“I mean, I wasn’t exactly sure how we’d land here or how it would all go down, but it’s got to be a good sign that they want us to walk in there alive, right?”
“Not necessarily,” Warner says quietly.
“Right.” Nazeera frowns. “Yeah, I realized that was wrong only after I said it out loud.”
“So we’re just supposed to wait here?” I’m feeling my intense panic begin to fade, but only a little. “We just wait here until they land our plane and then when they land our plane they surround us with armed soldiers and then when we walk off the plane they murder us and then—you know, we’re dead? That’s the plan?”
“That,” Nazeera says, “or they could tell our plane to crash itself into the ocean or something.”
“Oh my God, Nazeera, this isn’t funny.”
Warner looks out the window. “She wasn’t joking.”
“Okay, I’m only going to ask this one more time: Why am I the only one who’s freaking out?”
“Because I have a plan,” Nazeera says. She glances at the dashboard once more. “We have exactly fourteen minutes before the plane lands, but that gives me more than enough time to tell you both exactly what we’re going to do.”
ELLA
JULIETTE
First, I see light.
Bright, orange, flaring behind my eyelids. Sounds begin to emerge shortly thereafter but the reveal is slow, muddy. I hear my own breath, then faint beeping. A metal shhh, a rush of air, the sound of laughter. Footsteps, footsteps, a voice that says—
Ella
Just as I’m about to open my eyes a flood of heat flushes through my body, burns through bone. It’s violent, pervasive. It presses hard against my throat, choking me.
Suddenly, I’m numb.
Ella, the voice says.
Ella
Listen
“Any minute now.”
Anderson’s familiar voice breaks through the haze of my mind. My fingers twitch against cotton sheets. I feel the insubstantial weight of a thin blanket covering the lower half of my body. The pinch and sting of needles. A roar of pain. I realize, then, that I cannot move my left hand.
Someone clears their throat.
“This is twice now that the sedative hasn’t worked the way it should,” someone says. The voice is unfamiliar. Angry. “With Evie gone this whole place is going to hell.”
“Evie made substantial changes to Ella’s body,” Anderson says, and I wonder who he’s talking about. “It’s possible that something in her new physical makeup prevents the sedative from clearing as quickly as it should.”
A humorless laugh. “Your friendship with Max has gotten you many things over the last couple of decades, but a medical degree is not one of them.”
“It’s only a theory.

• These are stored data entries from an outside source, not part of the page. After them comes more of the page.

(* ===== verification/_CoqProject ===== *)
-Q . S2P
Prelude.v
Rubber.v
RubberLayout.v
RubberHoles.v
RubberFacts.v
RubberOps.v
RubberAdd.v
RubberSpec.v
ObjectStore.v
Chunk.v
Bucket.v
Chunked.v
ChunkedBucket.v
StdMap.v
Expiry.v
SessionData.v
SessionFacts.v
SessionFile.v
SessionFileFacts.v
SessionManager.v
SessionManagerFacts.v
Cache.v
CacheFacts.v
GrowingBuffer.v
GrowingBufferFacts.v
CharUtil.v
ExpansibleBuffer.v
XmlParser.v
XmlFacts.v
XmlSplit.v
XmlElement.v
CssParser.v
CssFacts.v
ConcurrencyQueue.v
Failure.v
Balancer.v
StrMap.v
Uri.v
HttpCacheRFC.v
UriFacts.v
UriCompress.v
UriInstance.v
HttpCacheRFCFacts.v
Escape.v
EscapeIstream.v
EscapeFacts.v
Sink.v
RubberSink.v
Dechunk.v
DechunkFacts.v
DechunkStream.v
ByteQueue.v
Replace.v
ReplaceFacts.v
ReplaceStream.v
ReplaceRun.v
HttpCacheHeap.v
HttpCacheHeapFacts.v
HttpCacheHeapOps.v
HttpCache.v
HttpCacheInv.v
HttpCacheSteps.v
HttpCacheServe.v
HttpCacheSpec.v
HttpHeaders.v
HttpHeadersFacts.v
Fcgi.v
FcgiFacts.v
FcgiIstream.v
FcgiParserFacts.v
FcgiClient.v
FcgiClientFacts.v
FcgiClientFeed.v
FcgiClientBuckets.v
FcgiClientRun.v
Cookies.v
CookieFacts.v
ForwardHeaders.v
ForwardHeadersFacts.v
XForwardedFor.v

I think it might be po—”
“I don’t care to know your theories,” the man says, cutting him off. “What I want to know is why on earth you thought it would be a good idea to injure our key subject, when maintaining her physical and mental stability is crucial to—”
“Ibrahim, be reasonable,” Anderson interjects. “After what happened last time, I just wanted to be sure that everything was working as it should. I was only testing her lo—”

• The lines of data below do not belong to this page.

(** ** The invariant of the table

    [ids] are the allocated entries in the order of their offsets, [fl] the
    free list and [dang] the entries that are in neither (while an operation
    is under way). *)
Record TInv (t : RubberTable) (ids fl dang : list Z) : Prop := {
  tinv_path : path t (0 :: ids ++ [0]);
  tinv_ordered : ordered t (0 :: ids);
  tinv_head_offset : off t 0 = 0;
  tinv_head_alloc : alloc t 0 = true;
  tinv_head_size : sizeof_RubberTable <= sz t 0;
  tinv_alloc : forall x, x ∈ ids -> alloc t x = true;
  tinv_size : forall x, x ∈ ids -> 0 < sz t x /\ (RUBBER_ALIGN | sz t x);
  tinv_offset : forall x, x ∈ ids -> (RUBBER_ALIGN | off t x - sz t 0);
  tinv_free : free_chain t (free_head t) fl;
  tinv_free_alloc : forall x, x ∈ fl -> alloc t x = false;
  tinv_ids : ids ++ fl ++ dang ≡ₚ seqZ 1 (initialized_tail t - 1);
  tinv_tail : 1 <= initialized_tail t <= max_entries t;
}.

Section TInvFacts.
Context {t : RubberTable} {ids fl dang : list Z} (HT : TInv t ids fl dang).

Lemma tinv_range x : x ∈ ids ++ fl ++ dang -> 1 <= x < initialized_tail t.
Proof.
  intros Hx. rewrite (tinv_ids _ _ _ _ HT) in Hx. apply elem_of_seqZ in Hx. lia.
Qed.

Lemma tinv_valid x : x ∈ ids -> valid t x.
Proof.
  intros Hx. pose proof (tinv_range x) as Hr. pose proof (tinv_tail _ _ _ _ HT).
  unfold valid. assert (x ∈ ids ++ fl ++ dang) by set_solver. specialize (Hr H0). lia.
Qed.

Lemma tinv_valid0 : valid t 0.
Proof. pose proof (tinv_tail _ _ _ _ HT). unfold valid. lia. Qed.

Lemma tinv_valid' x : x ∈ 0 :: ids -> valid t x.
Proof. intros [->|Hx]%elem_of_cons; [apply tinv_valid0|by apply tinv_valid]. Qed.

Lemma tinv_pos x : x ∈ ids -> 0 < x.
Proof. intros Hx. assert (1 <= x < initialized_tail t) by (apply tinv_range; set_solver). lia. Qed.

Lemma tinv_NoDup : NoDup (ids ++ fl ++ dang).
Proof. rewrite (tinv_ids _ _ _ _ HT). apply NoDup_seqZ. Qed.

Lemma tinv_NoDup0 : NoDup (0 :: ids).
Proof.
  apply NoDup_cons. split.
  - intros H0. pose proof (tinv_pos 0 H0). lia.
  - pose proof tinv_NoDup as H. by apply NoDup_app in H as [H _].
Qed.

Lemma tinv_sized : sized t (0 :: ids).
Proof.
  intros x [->|Hx]%elem_of_cons.
  - pose proof (tinv_head_size _ _ _ _ HT). unfold sizeof_RubberTable, sizeof_RubberObject in *. lia.
  - by apply (tinv_size _ _ _ _ HT).
Qed.

(** The entry before the head is the last one. *)
Lemma tinv_last : pv t 0 = List.last ids 0.
Proof.
  pose proof (tinv_path _ _ _ _ HT) as Hp.
  destruct ids as [|a l] using rev_ind; [simpl in Hp; tauto|].
  rewrite <- app_assoc in Hp. simpl in Hp. 
  change (path t ((0 :: l) ++ a :: 0 :: [])) in Hp.
  apply path_app in Hp as (_ & [_ E] & _). rewrite E. by rewrite List.last_last.
Qed.

Lemma tinv_last_in : List.last ids 0 ∈ 0 :: ids.
Proof.
  destruct ids as [|a l] using rev_ind; [set_solver|]. rewrite List.last_last. set_solver.
Qed.

Lemma tinv_nx_last : nx t (List.last ids 0) = 0.
Proof.
  pose proof (tinv_path _ _ _ _ HT) as Hp.
  destruct ids as [|a l] using rev_ind; [simpl in Hp; tauto|].
  rewrite <- app_assoc in Hp. simpl in Hp. 
  change (path t ((0 :: l) ++ a :: 0 :: [])) in Hp. rewrite List.last_last.
  apply path_app in Hp. tauto.
Qed.

(** An allocated entry and its neighbours. *)
Lemma tinv_split x : x ∈ ids ->
  exists A a b B, 0 :: ids ++ [0] = A ++ a :: x :: b :: B /\
    pv t x = a /\ nx t x = b /\ nx t a = x /\ pv t b = x /\
    a ∈ 0 :: ids /\ b ∈ 0 :: ids.
Proof.
  intros Hx. pose proof (tinv_path _ _ _ _ HT) as Hp.
  apply list_elem_of_split in Hx as (l1 & l2 & E).
  assert (exists A a, 0 :: l1 = A ++ [a]) as (A & a & EA).
  { destruct l1 as [|y l1] using rev_ind; [by exists [], 0|]. exists (0 :: l1), y. done. }
  assert (exists b B, l2 ++ [0] = b :: B) as (b & B & EB).
  { destruct l2 as [|y l2]; [by exists 0, []|]. by exists y, (l2 ++ [0]). }
  assert (Ec : 0 :: ids ++ [0] = A ++ a :: x :: b :: B).
  { rewrite E. rewrite <- app_assoc. simpl. rewrite EB.
    change (0 :: l1 ++ x :: b :: B) with ((0 :: l1) ++ x :: b :: B). rewrite EA.
    by rewrite <- app_assoc. }
  exists A, a, b, B. rewrite Ec in Hp. apply path_app in Hp as (_ & [H1 H2] & Hp).
  apply (path_app t []) in Hp as (_ & [H3 H4] & _).
  split_and!; try done.
  - rewrite E. assert (a ∈ 0 :: l1) by (rewrite EA; set_solver). set_solver.
  - rewrite E. assert (b ∈ l2 ++ [0]) by (rewrite EB; set_solver). set_solver.
Qed.

End TInvFacts.

(** The invariant of a table with the same entries. *)
Lemma TInv_same t t' ids fl dang fl' dang' :
  TInv t ids fl dang -> entries t' = entries t ->
  free_chain t (free_head t') fl' ->
  (forall x, x ∈ fl' -> alloc t x = false) ->
  ids ++ fl' ++ dang' ≡ₚ seqZ 1 (initialized_tail t' - 1) ->
  1 <= initialized_tail t' <= max_entries t' ->
  TInv t' ids fl' dang'.
Proof.
  intros [] E Hfc Hfa Hp Ht.
  assert (Ee : forall x, entry t' x = entry t x) by (intros x; unfold entry; by rewrite E).
  constructor; try done; unfold off, alloc, sz; intros; rewrite ?Ee; try done; eauto.
  - eapply path_ext_all; [done|]. intros x _. unfold nx, pv. by rewrite Ee.
  - eapply ordered_ext; [|done]. intros x _. unfold off, sz. by rewrite Ee.
  - eapply free_chain_ext; [|done]. intros x _. unfold nx. by rewrite Ee.
Qed.

(** ** Specifications of the table operations *)

Section TableOps.
Context `{RubberEnv}.

Lemma AddId_spec t ids fl Q :
  TInv t ids fl [] ->
  (fl = [] -> initialized_tail t = max_entries t -> Q 0 t) ->
  (forall id t' fl', 0 < id -> valid t' id -> id ∉ ids ->
     TInv t' ids fl' [id] -> entries t' = entries t -> max_entries t' = max_entries t ->
     Q id t') ->
  wp AddId Q t.
Proof.
  intros HT H0 H1. pose proof (tinv_tail _ _ _ _ HT) as Ht.
  unfold AddId. wp_step. wp_step.
  destruct (Z.eqb_spec (free_head t) 0) as [E|E].
  - assert (fl = []) as ->.
    { destruct fl as [|x fl]; [done|]. pose proof (tinv_free _ _ _ _ HT) as [Ex _].
      assert (1 <= x < initialized_tail t) by (apply (tinv_range HT); set_solver). lia. }
    destruct (Z.leb_spec (max_entries t) (initialized_tail t)).
    + wp_step. apply H0; [done|lia].
    + wp_step. wp_step. wp_step.
      eapply (H1 _ _ []); try done; try (unfold valid; simpl; lia).
      * intros Hin. assert (1 <= initialized_tail t < initialized_tail t)
          by (apply (tinv_range HT); set_solver). lia.
      * eapply TInv_same; [done|done|done|set_solver| |simpl; lia]. simpl.
        replace (initialized_tail t + 1 - 1) with (initialized_tail t - 1 + 1) by lia.
        rewrite seqZ_app by lia. pose proof (tinv_ids _ _ _ _ HT) as Hp.
        rewrite !app_nil_r in Hp. rewrite Hp. f_equiv.
        rewrite seqZ_cons by lia. simpl. f_equiv; [lia|done].
  - destruct fl as [|x fl]; [by destruct (E (tinv_free _ _ _ _ HT))|].
    pose proof (tinv_free _ _ _ _ HT) as [Ex Hfree]. cbv zeta. rewrite Ex in *.
    assert (Hr : 1 <= x < initialized_tail t) by (apply (tinv_range HT); set_solver).
    assert (Hx : x ∉ ids).
    { pose proof (tinv_NoDup HT) as Hnd. apply NoDup_app in Hnd as (_ & Hnd & _).
      intros Hin. apply (Hnd x Hin). set_solver. }
    wp_step. apply wp_read_entry; [unfold valid; lia|]. wp_step. wp_step.
    { apply negb_true_iff. apply (tinv_free_alloc _ _ _ _ HT). set_solver. }
    wp_step. wp_step. wp_step. eapply (H1 _ _ fl); try done; [lia|unfold valid; simpl; lia|].
    pose proof (tinv_ids _ _ _ _ HT) as Hp.
    eapply TInv_same; [done|done|done| | |done].
    + intros y Hy. apply (tinv_free_alloc _ _ _ _ HT). set_solver.
    + simpl. rewrite <- Hp. f_equiv. rewrite app_nil_r.
      symmetry. apply Permutation_cons_append.
Qed.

“We all know about your fetish for torture, Paris, but the novelty of your singularly sick mind has worn off. We’re out of time.”
“We are not out of time,” Anderson says, sounding remarkably calm. “This is only a minor setback; Max was able to fix it right away.”
“A minor setback?” Ibrahim thunders. “The girl lost consciousness. We’re still at high risk for regression. The subject is supposed to be in stasis. I allowed you free rein of the girl, once again, because I honestly didn’t think you would be this stupid. Because I don’t have time to babysit you. Because Tatiana, Santiago, and Azi and I all have our hands full trying to do both your job and Evie’s in addition to our own. In addition to everything else.”
“I was doing my own job just fine,” Anderson says, his voice like acid. “No one asked you to step in.”
“You’re forgetting that you lost your job and your continent the moment Evie’s daughter shot you in the head and claimed your leavings for herself. You let a teenage girl take your life, your livelihood, your children, and your soldiers from right under your nose.”
“You know as well as I do that she’s not an ordinary teenage girl,” Anderson says. “She’s Evie’s daughter. You know what she’s capable of—”
“But she didn’t!” Ibrahim cries. “Half the reason the girl was meant to live a life of isolation was so that she’d never know the full extent of her powers.